Потом мне рассказали, как мастерски он разделал эту коровы одним ножом. Настоящий мужчина. И загрузил мясо в холодильник столовки под восхищенные взгляды тающих кисельным брикетом поварих. Он был очень красив и уже отслужил в армии. Вечером всю нашу группу, вкупе с председателем колхоза и членами правления, ждал шашлык, его стараниями. Я не пошла. Читала “Смерть в Венеции”.
Тем же летом его уважаемые родители приехали в городок, где жили мои уважаемые родители и попросили моей руки.
“Очень порядочные, очень милые люди”.
«Ты что-то решила?»
Я сказала: “Да, решила, ОК”.
Незачем было обижать милых людей.
Мне шел 18-й. Я почему-то чувствовала, что выбора мне не оставлено, как троянским героям: все предрешено.
Странно, но испытала почти облегчение: больше не надо мучиться и раздумывать.
Свадьбу назначили на лето.
И потом был ноябрьский колхоз, где на необозримых пространствах от нас почему-то требовалось затаптывать в ноябрьскую подмороженную землю прекрасную морковь.

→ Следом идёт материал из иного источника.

Lemma submit_exact_witness :
  read (pg_heap (@submit_edit (modify_l2vpn (VBool true)) 1 [("tag", VStr "7")]
                   (@load (modify_l2vpn (VBool true)) sample_load))) 1 "tag" = VStr "7" /\
  pg_endpoints (@submit_object (modify_l2vpn (VBool true)) [("index", VInt (-1))] (@load (modify_l2vpn (VBool true)) sample_load))
  = [Some 0; Some 1; Some 2; Some 3].
Proof.
  destruct (@submit_exact (modify_l2vpn (VBool true)) sample_load
              (@load (modify_l2vpn (VBool true)) sample_load)) as [H1 H2].
  - repeat constructor.
  - apply reach_load.
  - split.
    + edestruct (H2 1 1) as (_ & H3 & _); [reflexivity | reflexivity | |].
      2: { rewrite H3 by by apply (bool_decide_unpack _). reflexivity. }
      intros f Hf Ht. apply list_elem_of_singleton in Ht as ->. by apply (bool_decide_pack _) in Hf.
    + destruct (H1 [("index", VInt (-1))]) as (H3 & _); [reflexivity | reflexivity | exact H3].
Defined.
(* ===== verification/Views.v ===== *)
(** * What the connection pages show

    The rendering of the endpoints and peerings of a connection (l2/endpoint.js,
    l3/endpoint.js, l3/peering.js and the loops of provision_cloud.js and
    modify_cloud.js), and what modify_cloud.js and l2/circuit.js show of a loaded
    connection: the statistics frames and the history.

    The list of the page is a list of cards, one for each [Endpoint2], each with the
    rows of its peerings; elements are found again by their position among the
    elements of a class, as [querySelectorAll] does.  A row's button holds the
    handlers that were added to it.  The loop of [update] here renders while it
    writes on the endpoints; the writes are those of [Pages]. *)

From Stdlib Require Import ZArith Lia Ascii String.
From stdpp Require Import base option list gmap sets strings numbers tactics.
From S2P Require Import Prelude JsValue JsJson Api Pages.

(** ** Cards and rows *)

Definition get (k : string) (e : obj) : val := default VUndef (obj_get k e).

(** [element.innerHTML = v] *)
Definition html (v : val) : string := match v with VNull => estr | _ => to_string v end.

Record peer_row := PeerRow {
  pr_state : string;
  pr_ip_version : string;
  pr_peer_asn : string;
  pr_peer_ip : string;
  pr_key : string;
  pr_oess_ip : string;
  pr_bfd : string;
  pr_delete : bool;
  pr_handlers : list (nat * nat)
}.

(** The constructor of [Peering2]. *)
Definition Peering2 (peering : obj) : peer_row :=
  let state := get "operational_state" peering in
  let key := if truthy (get "isPeeringAutoGenerated" peering) then VStr "*****" else get "md5_key" peering in
  PeerRow
    (if strict_eq state (VStr "up") then "glyphicon-circle-arrow-up"
     else if strict_eq state (VStr "down") then "glyphicon-circle-arrow-down" else "glyphicon-question-sign")
    (if loose_eq (get "ip_version" peering) (VStr "ipv4") then "IPv4" else "IPv6")
    (html (get "peer_asn" peering)) (html (get "peer_ip" peering))
    (html (if strict_eq key VNull || strict_eq key (VStr estr) then VStr "(unauthenticated)" else key))
    (html (get "local_ip" peering))
    (if truthy (get "bfd" peering) then "enabled" else "disabled")
    (truthy (get "editable" peering)) [].

Record card := Card {
  cd_endpoint : loc;
  cd_in_review : bool;
  cd_entity : string;
  cd_node : string;
  cd_interface : string;
  cd_description : string;
  cd_tag : string;
  cd_inner_tag : string;
  cd_bandwidth : string;
  cd_mtu : string;
  cd_qnq : bool;
  cd_buttons : bool;
  cd_rows : list peer_row
}.

(** The constructor of [Endpoint2]; the handlers of its buttons refer to the
    endpoint at [l]. *)
Definition Endpoint2 (l : loc) (e : obj) : card :=
  Card l (loose_eq (get "state" e) (VStr "in-review"))
    (html (js_or (get "entity" e) (VStr "NA"))) (html (get "node" e)) (html (get "interface" e))
    (html (get "description" e)) (html (get "tag" e)) (html (js_or (get "inner_tag" e) VNull))
    (if loose_eq (get "bandwidth" e) VNull || loose_eq (get "bandwidth" e) (VInt 0) then "Unlimited"
     else to_string (get "bandwidth" e) +:+ " Mb/s")
    (match obj_get "mtu" e with
     | Some v => html v
     | None => if truthy (get "jumbo" e) then "Jumbo" else "Standard"
     end)
    (negb (strict_eq (get "inner_tag" e) VUndef || strict_eq (get "inner_tag" e) VNull
           || strict_eq (get "inner_tag" e) (VStr estr)))
    (truthy (get "editable" e)) [].

(** [NewEndpoint] of l2/endpoint.js: the same card, and the address of a graph. *)
Definition NewEndpoint (g_l2_port : string) (l : loc) (e : obj) : card * string :=
  (Endpoint2 l e,
   g_l2_port +:+ "&from=now-1h&to=now&var-node=" +:+ to_string (get "node" e) +:+ "&var-interface="
     +:+ to_string (get "interface" e) +:+ "." +:+ to_string (get "tag" e) +:+ "&refresh=30s").

Definition with_rows (rows : list peer_row) (c : card) : card :=
  Card (cd_endpoint c) (cd_in_review c) (cd_entity c) (cd_node c) (cd_interface c) (cd_description c) (cd_tag c)
    (cd_inner_tag c) (cd_bandwidth c) (cd_mtu c) (cd_qnq c) (cd_buttons c) rows.

Definition add_handler (h : nat * nat) (r : peer_row) : peer_row :=
  PeerRow (pr_state r) (pr_ip_version r) (pr_peer_asn r) (pr_peer_ip r) (pr_key r) (pr_oess_ip r) (pr_bfd r)
    (pr_delete r) (pr_handlers r ++ [h]).

(** ** The loops of update *)

(** [new Peering2(endpoint.peerings(), p)] and [onDelete]: the card and the button are
    looked up by the positions the endpoint and the peering carry; looking one up
    that is not there throws. *)
Definition show_peer (i j : nat) (p : val) (cards : list card) : list card * bool :=
  match cards !! i with
  | None => (cards, false)
  | Some c =>
      let rows := cd_rows c ++ [Peering2 (match p with VObj o => o | _ => [] end)] in
      match (match p with VObj _ => rows !! j | _ => None end) with
      | None => (<[i := with_rows rows c]> cards, false)
      | Some r => (<[i := with_rows (<[j := add_handler (i, j) r]> rows) c]> cards, true)
      end
  end.

Fixpoint view_peers (editable auto : val) (i j : nat) (ps : list val) (cards : list card)
    : list val * list card * bool :=
  match ps with
  | [] => ([], cards, true)
  | p :: ps' =>
      match decorate_peer editable auto i j p with
      | None => (p :: ps', cards, false)
      | Some q =>
          let '(cards1, ok) := show_peer i j q cards in
          if ok then
            let '(qs, cards2, ok) := view_peers editable auto i (S j) ps' cards1 in (q :: qs, cards2, ok)
          else (q :: ps', cards1, false)
      end
  end.

(** The body of the loop over the endpoints, for the endpoint [e] at [l]. *)
Definition view_endpoint (editable : val) (i : nat) (l : loc) (e : obj) (cards : list card)
    : obj * list card * bool :=
  let e := l3_base editable i e in
  let cards := cards ++ [Endpoint2 l e] in
  match get "peers" e with
  | VArr ps =>
      let '(qs, cards, ok) := view_peers editable (auto_generated e) i 0 ps cards in
      (obj_set "peers" (VArr qs) e, cards, ok)
  | _ => (e, cards, false)
  end.
(** ** Lemmas: the interface list of an entity *)

Lemma radio_step_inv rs sel i rs' sel' :
  radio_step (rs, sel) i = Ok (rs', sel') ->
  exists r, rs' = rs ++ [r] /\ r_checked r = negb (r_disabled r) /\
            sel' = if r_disabled r then sel else (r_name r, r_node r).
Proof.
  unfold radio_step, interface_radio. intros H.
  apply res_bind_Ok_inv in H as (r & Hr & H). simplify_eq.
  apply res_bind_Ok_inv in Hr as (a & _ & Hr). apply res_bind_Ok_inv in Hr as (b & _ & Hr).
  apply res_bind_Ok_inv in Hr as (c & _ & Hr). apply res_bind_Ok_inv in Hr as (d & _ & Hr).
  simplify_eq. eauto.
Qed.

Lemma shown_radio_app rs r : shown_radio (rs ++ [r]) = if r_checked r then Some r else shown_radio rs.
Proof.
  unfold shown_radio. rewrite List.filter_app. simpl. destruct (r_checked r).
  - apply last_snoc.
  - by rewrite app_nil_r.
Qed.

Lemma radios_inv start intfs rs0 sel0 rs sel :
  sel0 = from_option (fun r => (r_name r, r_node r)) start (shown_radio rs0) ->
  res_fold radio_step (rs0, sel0) intfs = Ok (rs, sel) ->
  sel = from_option (fun r => (r_name r, r_node r)) start (shown_radio rs).
Proof.
  revert rs0 sel0. induction intfs as [|i intfs IH]; intros rs0 sel0 H0; cbn [res_fold].
  - intros [= <- <-]. done.
  - intros H. apply res_bind_Ok_inv in H as ([rs1 sel1] & H1 & H2). eapply IH; [|exact H2].
    apply radio_step_inv in H1 as (r & -> & Hc & ->). rewrite shown_radio_app, Hc.
    by destruct (r_disabled r).
Qed.

(** The parts of a filled entity form. *)
Lemma entity_form_inv endpoint entity start account iopts was f :
  entity_form endpoint entity start account iopts was = Ok f ->
  (exists intfs, res_fold radio_step ([], start) intfs = Ok (ef_radios f, ef_selected f)) /\
  (exists shown g0, gateway_select endpoint (ef_type f) = Ok (shown, g0) /\
     restore_jumbo endpoint (fst (jumbo_default (ef_type f))) g0 = Ok (ef_jumbo f, ef_gateway f)) /\
  (exists vlan vlans d, ef_vlans f = vlan_select vlan vlans d /\
     ef_add_disabled f = Nat.eqb (length vlans) 0) /\
  sl_index (ef_bandwidth f) = initial_index (sl_options (ef_bandwidth f)) /\
  ef_entity f = entity /\ (exists v, prop entity "interfaces" = Ok v).
Proof.
  unfold entity_form. intros H.
  apply res_bind_Ok_inv in H as (v & Hv & H). apply res_bind_Ok_inv in H as (intfs & _ & H).
  apply res_bind_Ok_inv in H as ([rs sel] & Hr & H). apply res_bind_Ok_inv in H as (bws & _ & H).
  apply res_bind_Ok_inv in H as (approval & _ & H). apply res_bind_Ok_inv in H as ([vlan vlans] & _ & H).
  apply res_bind_Ok_inv in H as (ctype & _ & H). apply res_bind_Ok_inv in H as ([gshown g0] & Hg & H).
  destruct (jumbo_default ctype) as [dflt jd] eqn:Hj.
  apply res_bind_Ok_inv in H as ([jumbo g] & Hrj & H). apply res_bind_Ok_inv in H as (eid & _ & H).
  apply Ok_inj in H as <-.
  cbn [ef_radios ef_selected ef_type ef_jumbo ef_gateway ef_vlans ef_add_disabled ef_bandwidth ef_entity
       sl_index sl_options].
  rewrite Hj. split; [by exists intfs|]. split; [by exists gshown, g0|].
  split; [by eexists vlan, vlans, _|]. split; [done|]. split; [done | by exists v].
Qed.

(** The interface the entity form will submit is the one its list shows as
    checked: the last interface the user may pick; when every interface is
    disabled it is the endpoint's own, or TBD. *)
Theorem shown_interface_submitted endpoint entity start account iopts was f :
  entity_form endpoint entity start account iopts was = Ok f ->
  ef_selected f = from_option (fun r => (r_name r, r_node r)) start (shown_radio (ef_radios f)).
Proof.
  intros H. apply entity_form_inv in H as ((intfs & Hr) & _).
  by apply (radios_inv start) in Hr.
Qed.

Definition sample_entity : val :=
  VObj [("entity_id", VInt 4); ("name", VStr "Campus");
        ("interfaces", VArr [sample_interface "sw1" "e0" [VInt 5]; sample_interface "sw2" "e1" [VInt 100; VInt 9]])].

Lemma shown_interface_submitted_witness :
  exists f, entity_form VNull sample_entity (VStr "TBD", VStr "TBD") VNull [] false = Ok f /\
            ef_selected f = (VStr "e1", VStr "sw2").
Proof.
  eexists. split; [reflexivity|].
  apply (shown_interface_submitted VNull sample_entity (VStr "TBD", VStr "TBD") VNull [] false).
  reflexivity.
Defined.

(** ** Lemmas: the entity form that arrives *)

(** What submitting relies on. *)
Definition aws_type : val := VStr "aws-hosted-connection".
Definition gcp_type : val := VStr "gcp-partner-interconnect".
Definition aws_gateways : list opt := [plain_option "transit" "Transit"; plain_option "private" "Virtual Private"].
Definition gcp_gateways : list opt := [plain_option "1440" "1440"; plain_option "1500" "1500"].

Lemma gateway_restored endpoint ctype shown g0 dflt jumbo g :
  jumbo_default ctype = dflt ->
  gateway_select endpoint ctype = Ok (shown, g0) ->
  restore_jumbo endpoint (fst dflt) g0 = Ok (jumbo, g) ->
  (strict_eq ctype aws_type = true -> exists o, chosen g = Ok o) /\
  (strict_eq ctype gcp_type = true -> (exists o, chosen g = Ok o) <-> jumbo = false).
Proof.
  intros Hd Hg Hr. split; intros Ht.
  - destruct ctype as [| | | |s| |]; try done. apply String.eqb_eq in Ht. subst s.
    unfold gateway_select in Hg. simpl in Hg. simplify_eq.
    assert (E : exists o, chosen (Select aws_gateways (Some 1) false) = Ok o) by (eexists; reflexivity).
    unfold restore_jumbo in Hr. revert Hr.
    destruct (present endpoint); [|intros; by simplify_eq].
    destruct (has "jumbo" endpoint) as [[]|]; simpl; [| intros; by simplify_eq | done].
    destruct (prop endpoint "jumbo") as [j|]; simpl; [|done].
    destruct (loose_eq j (VInt 1) || loose_eq j (VBool true)); simpl; [|intros; by simplify_eq].
    destruct (prop endpoint "mtu") as [m|]; simpl; [|done]. intros. simplify_eq.
    destruct (js_gt m (VInt 8500)); eexists; reflexivity.
  - destruct ctype as [| | | |s| |]; try done. apply String.eqb_eq in Ht. subst s.
    unfold gateway_select in Hg. simpl in Hg. destruct (prop endpoint "mtu") as [m|] eqn:Em; simpl in Hg; simplify_eq.
    assert (E : exists o, chosen (Select gcp_gateways (Some (if loose_eq m (VInt 1500) then 1 else 0)) false) = Ok o).
    { destruct (loose_eq m (VInt 1500)); eexists; reflexivity. }
    unfold restore_jumbo in Hr. rewrite Em in Hr. revert Hr. simpl.
    destruct (present endpoint); [|intros; simplify_eq; naive_solver].
    destruct (has "jumbo" endpoint) as [[]|]; simpl; [| intros; simplify_eq; naive_solver | done].
    destruct (prop endpoint "jumbo") as [j|]; simpl; [|done].
    destruct (loose_eq j (VInt 1) || loose_eq j (VBool true)); simpl; intros; simplify_eq; [|naive_solver].
    split; [|done]. intros (o & Ho). by destruct (js_gt m (VInt 8500)).
Qed.

Lemma run_writes_ok ws : (exists fs, run_writes ws = (fs, None)) <-> Forall (fun w => exists kv, w = Ok kv) ws.
Proof.
  induction ws as [|[kv|e] ws IH]; simpl.
  - split; eauto.
  - rewrite list.Forall_cons, <- IH. destruct (run_writes ws) as [fs e]. split.
    + intros (fs' & E). simplify_eq. eauto.
    + intros (_ & fs' & E). simplify_eq. eauto.
  - rewrite list.Forall_cons. split; [by intros (? & ?) | by intros ((? & ?) & _)].
Qed.

Lemma entity_submit_ok `{EndpointPage} f l p :
  snd (entity_submit f (Some l) p) = Ok tt <-> Forall (fun w => exists kv, w = Ok kv) (entity_writes f).
Proof.
  rewrite <- run_writes_ok. unfold entity_submit. destruct (run_writes (entity_writes f)) as [fs [e|]]; simpl.
  - split; [done | by intros (? & ?)].
  - split; eauto.
Qed.

Lemma lift_ok {A B} (m : res A) (g : A -> B) : (exists b, (let? a := m in Ok (g a)) = Ok b) <-> exists a, m = Ok a.
Proof. destruct m; simpl; split; intros (? & ?); eauto; done. Qed.

Lemma prop_ok_any v k k' x : prop v k = Ok x -> exists y, prop v k' = Ok y.
Proof. destruct v; simpl; try done; intros _; repeat case_match; eauto. Qed.

Lemma gateway_type_ok f :
  (exists g, gateway_type f = Ok g) <->
  (strict_eq (ef_type f) aws_type || strict_eq (ef_type f) gcp_type = true -> exists o, chosen (ef_gateway f) = Ok o).
Proof.
  unfold gateway_type. fold aws_type gcp_type. destruct (_ || _).
  - rewrite lift_ok. naive_solver.
  - split; [done | eauto].
Qed.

Нас привозили на поле в сопровождении какого-то важного товарища с папкой и в солдатских сапогах. Он что-то записывал и уезжал.
Я явилась на сельскохозяйственный труд в пуховых варежках, кожаных сапожках на молниях, в городской, красной курточке и вязаной шапке с большим белым помпоном. Это была моя первая зима в России. Холод заставлял меня передвигаться медленно, как ящерицу, впадающую в спячку. Жирная, первородная грязь набивалась в сапожные «молнии». Ходить ночью в дощатые очковые туалеты среди поля, в одиночку, было опасно: подкарауливали вечно пьяные деревенские ромео- надо было собирать «туалетную группу». После этого как-то лучше представляешь себе Гулаг.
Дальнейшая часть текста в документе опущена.